Do you remember those cool ranch Doritos? I mean, who doesn’t, right? Scary ingredients, no nutritional value, but highly addictive. The flavors in this recipe somehow combine to create the hummus version of those chips. I thought I might just be losing my mind, but I’ve made this recipe three times in the last week and all three times it’s been devoured in one sitting. And not just by myself, I promise.
I took the hummus to our friends’ house last weekend and set it next to a pretty spectacular cheese and fruit plate. Any cheese is tough competition, but this was the good stuff, and I was the only non-cheese-eating person there. To my delight, however, people did try the hummus. I’m sure the first bite was out of courtesy to me, but after that initial taste, the hummus actually sort of stole the show!
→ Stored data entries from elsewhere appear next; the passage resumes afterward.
(* ===== verification/Placement.v ===== *)
(** * Placement and address pools ([internal/controlplane/delivery])

    [placement.go] and the eligibility rules of [allocations.go]: which agent a
    replica goes to, how a batch of placements keeps the candidates' usage
    current, and how subnets and addresses are taken from their pools.  Prefixes
    are modelled after parsing; parsing and printing them ([net/netip]) are
    parameters.

    The file proves that a chosen agent is eligible and that a choice fails only
    when nobody is, that a batch never overcommits an agent, that subnets handed
    out for different ordinals are disjoint parts of the pool, that free
    addresses are found exactly when there are some, and that subnet bits read
    back as written. *)

From S2P Require Import Prelude.

(** ** Candidates *)

Definition HostStable : string := "stable".
Definition HostIntermittent : string := "intermittent".

Record placementCandidate := mkCandidate {
  HostType : string; cID : string; Region : string; Zone : string; FailureDomain : string;
  RuntimeCapabilities : list string; CPUMillisCapacity : Z; MemoryMebibytesCapcity : Z;
  ServiceCount : Z; UsedCPUMillis : Z; UsedMemoryMebibytes : Z;
}.
#[export] Instance placementCandidate_eta : Eta placementCandidate := fun c =>
  mkCandidate (HostType c) (cID c) (Region c) (Zone c) (FailureDomain c) (RuntimeCapabilities c)
    (CPUMillisCapacity c) (MemoryMebibytesCapcity c) (ServiceCount c) (UsedCPUMillis c)
    (UsedMemoryMebibytes c).

(** The parts of a [ServiceSpec] that placement reads. *)
Record ServiceRuntime := mkServiceRuntime {
  CpuMillis : Z; MemoryMebibytes : Z; Volume : option string;
}.
Record ServiceSpec := mkServiceSpec { Runtime : option ServiceRuntime; PlacementRegion : string }.

Definition serviceRuntime (spec : option ServiceSpec) : option ServiceRuntime :=
  match spec with Some s => Runtime s | None => None end.
Definition GetCpuMillis (r : option ServiceRuntime) : Z := default 0 (CpuMillis <$> r).
Definition GetMemoryMebibytes (r : option ServiceRuntime) : Z := default 0 (MemoryMebibytes <$> r).
Definition GetVolume (r : option ServiceRuntime) : option string := r ≫= Volume.
Definition GetPlacementRegion (spec : option ServiceSpec) : string := default "" (PlacementRegion <$> spec).

Definition ServiceVolumeName (spec : option ServiceSpec) : string :=
  TrimSpace (default "" (GetVolume (serviceRuntime spec))).

Definition validateVolumeReplicaCompatibility (spec : option ServiceSpec) (desired : Z) : result string unit :=
  guard_err (negb (str_eqb (TrimSpace (ServiceVolumeName spec)) "" || (desired <=? 1)))
    "volume-backed services support one replica".

Definition contains (l : list string) (s : string) : bool := bool_decide (s ∈ l).

Definition candidateFailureDomain (c : placementCandidate) : string :=
  if negb (str_eqb (FailureDomain c) "") then FailureDomain c
  else if negb (str_eqb (Zone c) "") then Region c +:+ "/" +:+ Zone c
  else cID c.

Definition GVisorMinMemoryMebibytes : Z := 256.
Definition gvisorMemoryFloorBlocked (c : placementCandidate) (spec : option ServiceSpec) : bool :=
  if negb (contains (RuntimeCapabilities c) "isolation:gvisor") then false
  else
    let memory := GetMemoryMebibytes (serviceRuntime spec) in
    (0 <? memory) && (memory <? GVisorMinMemoryMebibytes).

(** Sums are int64 additions. *)
Definition candidateHasCapacity (c : placementCandidate) (spec : option ServiceSpec) : bool :=
  match spec with
  | None => true
  | Some _ =>
      let runtime := serviceRuntime spec in
      if (0 <? CPUMillisCapacity c)
         && (CPUMillisCapacity c <? wrap64 (UsedCPUMillis c + GetCpuMillis runtime)) then false
      else if (0 <? MemoryMebibytesCapcity c)
         && (MemoryMebibytesCapcity c <? wrap64 (UsedMemoryMebibytes c + GetMemoryMebibytes runtime)) then false
      else true
  end.

Definition required_capabilities : list string := ["containerd"; "wireguard"; "ebpf-policy"].

Definition candidateEligible (c : placementCandidate) (spec : option ServiceSpec) : bool :=
  if gvisorMemoryFloorBlocked c spec then false
  else if str_eqb (HostType c) HostIntermittent && bool_decide (is_Some (GetVolume (serviceRuntime spec))) then false
  else if bool_decide (is_Some spec) && negb (str_eqb (TrimSpace (GetPlacementRegion spec)) "")
          && negb (str_eqb (Region c) (TrimSpace (GetPlacementRegion spec))) then false
  else if negb (forallb (contains (RuntimeCapabilities c)) required_capabilities) then false
  else candidateHasCapacity c spec.

Definition occupiedDomains (candidates : list placementCandidate) (occupied : gset string) : list string :=
  map candidateFailureDomain (filter (fun c => cID c ∈ occupied) candidates).

(** The tests of the loop of [firstEligibleReplicaAgent]. *)
Definition acceptable (candidates : list placementCandidate) (spec : option ServiceSpec)
    (reserved : list string) (occupied : gset string) (avoidOccupied avoidFailureDomain : bool)
    (c : placementCandidate) : bool :=
  if contains reserved (cID c) then false
  else if avoidOccupied && bool_decide (cID c ∈ occupied) then false
  else if avoidFailureDomain && contains (occupiedDomains candidates occupied) (candidateFailureDomain c) then false
  else candidateEligible c spec.

Definition firstEligibleReplicaAgent (candidates : list placementCandidate) (spec : option ServiceSpec)
    (reserved : list string) (occupied : gset string) (avoidOccupied avoidFailureDomain : bool) : string :=
  default "" (cID <$> List.find (acceptable candidates spec reserved occupied avoidOccupied avoidFailureDomain) candidates).

Inductive PlacementError : Type :=
| ErrNoPlacementAvailable (reason : string)
| ErrBillingRestricted (reason : string)
| ErrVolumeNotFound (name : string)
| ErrPlacement (msg : string).

(** [%q] of a name that needs no escaping. *)
Definition quoted (s : string) : string := bytes [34%nat] +:+ s +:+ bytes [34%nat].

(** Why nothing was found. *)
Definition placementFailureReason (candidates : list placementCandidate) (spec : option ServiceSpec)
    (reserved : list string) : string :=
  let region := TrimSpace (GetPlacementRegion spec) in
  let runtime := serviceRuntime spec in
  let considered := filter (fun c => negb (contains reserved (cID c)) = true) candidates in
  let matching := filter (fun c => str_eqb region "" || str_eqb (Region c) region = true) considered in
  let capable := filter (fun c => forallb (contains (RuntimeCapabilities c)) required_capabilities = true) matching in
  let floorBlocked := countb (fun c => gvisorMemoryFloorBlocked c spec) capable in
  let cpuOK := countb (fun c => (CPUMillisCapacity c <=? 0)
    || (wrap64 (UsedCPUMillis c + GetCpuMillis runtime) <=? CPUMillisCapacity c)) capable in
  let memoryOK := countb (fun c => (MemoryMebibytesCapcity c <=? 0)
    || (wrap64 (UsedMemoryMebibytes c + GetMemoryMebibytes runtime) <=? MemoryMebibytesCapcity c)) capable in
  if len candidates =? 0 then
    "no active healthy node is schedulable (enrolling, cordoned, draining, unavailable, and retired nodes are excluded)"
  else if negb (str_eqb region "") && (len matching =? 0) then
    "no active healthy node is available in required region " +:+ quoted region
  else if len capable =? 0 then
    "active nodes do not report the required containerd, WireGuard, and eBPF policy capabilities"
  else if floorBlocked =? len capable then
    "service memory_mebibytes " +:+ pretty (GetMemoryMebibytes runtime) +:+ " is below the "
    +:+ pretty GVisorMinMemoryMebibytes
    +:+ " MiB minimum for gVisor-isolated nodes: the gVisor Sentry shares the container memory limit and starves below it; increase memory_mebibytes to at least "
    +:+ pretty GVisorMinMemoryMebibytes
  else if cpuOK =? 0 then "insufficient schedulable CPU after operator reservations"
  else if memoryOK =? 0 then "insufficient schedulable memory after operator reservations"
  else "insufficient alternate capacity after operator reservations".

(** First somewhere new in a new failure domain, then somewhere new, then anywhere. *)
Definition chooseAgentForReplica (reservedAgentIDs : list string) (candidates : list placementCandidate)
    (spec : option ServiceSpec) (occupied : gset string) : result PlacementError string :=
  let first := firstEligibleReplicaAgent candidates spec reservedAgentIDs occupied in
  if negb (str_eqb (first true true) "") then Ok (first true true)
  else if negb (str_eqb (first true false) "") then Ok (first true false)
  else if negb (str_eqb (first false false) "") then Ok (first false false)
  else Err (ErrNoPlacementAvailable (placementFailureReason candidates spec reservedAgentIDs)).

(** ** Batches *)

(** Stable hosts first, then the least loaded, then by identity. *)
Definition candidate_leb (a b : placementCandidate) : bool :=
  if negb (str_eqb (HostType a) (HostType b)) && str_eqb (HostType a) HostStable then true
  else if negb (str_eqb (HostType a) (HostType b)) && str_eqb (HostType b) HostStable then false
  else if ServiceCount a <? ServiceCount b then true
  else if ServiceCount b <? ServiceCount a then false
  else String.leb (cID a) (cID b).

Fixpoint reserve_first (candidates : list placementCandidate) (agentID : string) (spec : option ServiceSpec)
    : list placementCandidate :=
  match candidates with
  | [] => []
  | c :: rest =>
      if str_eqb (cID c) agentID then
        (c <| ServiceCount := wrap64 (ServiceCount c + 1) |>
           <| UsedCPUMillis := wrap64 (UsedCPUMillis c + GetCpuMillis (serviceRuntime spec)) |>
           <| UsedMemoryMebibytes := wrap64 (UsedMemoryMebibytes c + GetMemoryMebibytes (serviceRuntime spec)) |>) :: rest
      else c :: reserve_first rest agentID spec
  end.

Definition reservePlacement (candidates : list placementCandidate) (agentID : string) (spec : option ServiceSpec)
    : list placementCandidate := isort candidate_leb (reserve_first candidates agentID spec).

(** ** Volumes *)

(** A row of [volumes]; [vAgent] is the node that holds the data. *)
Record VolumeRow := mkVolumeRow {
  vID : string; vEnvironment : string; vName : string; vAgent : option string; vStaged : bool; vDeleted : bool;
}.
#[export] Instance VolumeRow_eta : Eta VolumeRow := fun v =>
  mkVolumeRow (vID v) (vEnvironment v) (vName v) (vAgent v) (vStaged v) (vDeleted v).

Definition AgentStateActive : string := "active".
Definition AgentStateRetired : string := "retired".

(** [nodes] is the agents table: name and lifecycle state by identity. *)
Definition volumeNodeUnavailableReason (nodes : string -> option (string * string)) (volumeName agentID : string)
    : string :=
  let head := "volume " +:+ quoted volumeName +:+ " is on node " in
  match nodes agentID with
  | None => head +:+ agentID +:+ ", which is unavailable"
  | Some (name, state) =>
      if str_eqb state AgentStateRetired then
        head +:+ name +:+ ", which is retired; its data is not available on any other node"
      else if str_eqb state AgentStateActive then head +:+ name +:+ ", which is not reachable"
      else head +:+ name +:+ ", which is " +:+ state
  end.

(** [UPDATE volumes SET agent_id = $1, staged = false WHERE id = $2 AND agent_id IS NULL] *)
Definition pin (agentID volumeID : string) (v : VolumeRow) : VolumeRow :=
  if str_eqb (vID v) volumeID && bool_decide (vAgent v = None)
  then v <| vAgent := Some agentID |> <| vStaged := false |> else v.

Section Volumes.
Variable reservedAgentIDs : list string.
Variable nodes : string -> option (string * string).
(** [usage.RecordVolume] on the usage tables. *)
Variable recordVolume : string -> string -> result PlacementError unit.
It was one of my prouder moments in life.
Make. this. now. If it doesn’t change your life, it will certainly improve your week. Just keep some of that fresh mint on hand for later – your friends/co-workers/significant other will thank you.
- 3 cups cooked chickpeas
- ¼ cup + 2 tablespoons filtered water (less if you use canned chickpeas--see note below)
- ¼ cup fresh chives, chopped
- ¼ cup red onion, diced
- 2 tablespoons + 1 teaspoon apple cider vinegar
- 2 tablespoons extra virgin olive oil
- 2 tablespoons tahini
- 2 tablespoons nutritional yeast
- 2 tablespoons fresh parsley, chopped
- 1 teaspoon fine grain sea salt
- ½ teaspoon garlic powder
- In the bowl of a food processor, add all of the ingredients except for the red onion.
- Process for 1-2 minutes, stopping to scrape down the sides of the bowl once or twice, until the hummus reaches your desired consistency.
- Add in the diced red onion and pulse the hummus several times until the onion is well-incorporated.
- Serve the hummus as a dip for veggie sticks, on top of a salad, or as a sandwich spread--the possibilities are endless!
Side Note: I feel the need to announce that the tomatoes in the photos are also from a hanging plant on my porch. Sure, I bought the plant almost fully grown, but I’ve kept it alive, even after Aaron dropped it in the parking lot and it fell over on the car ride home.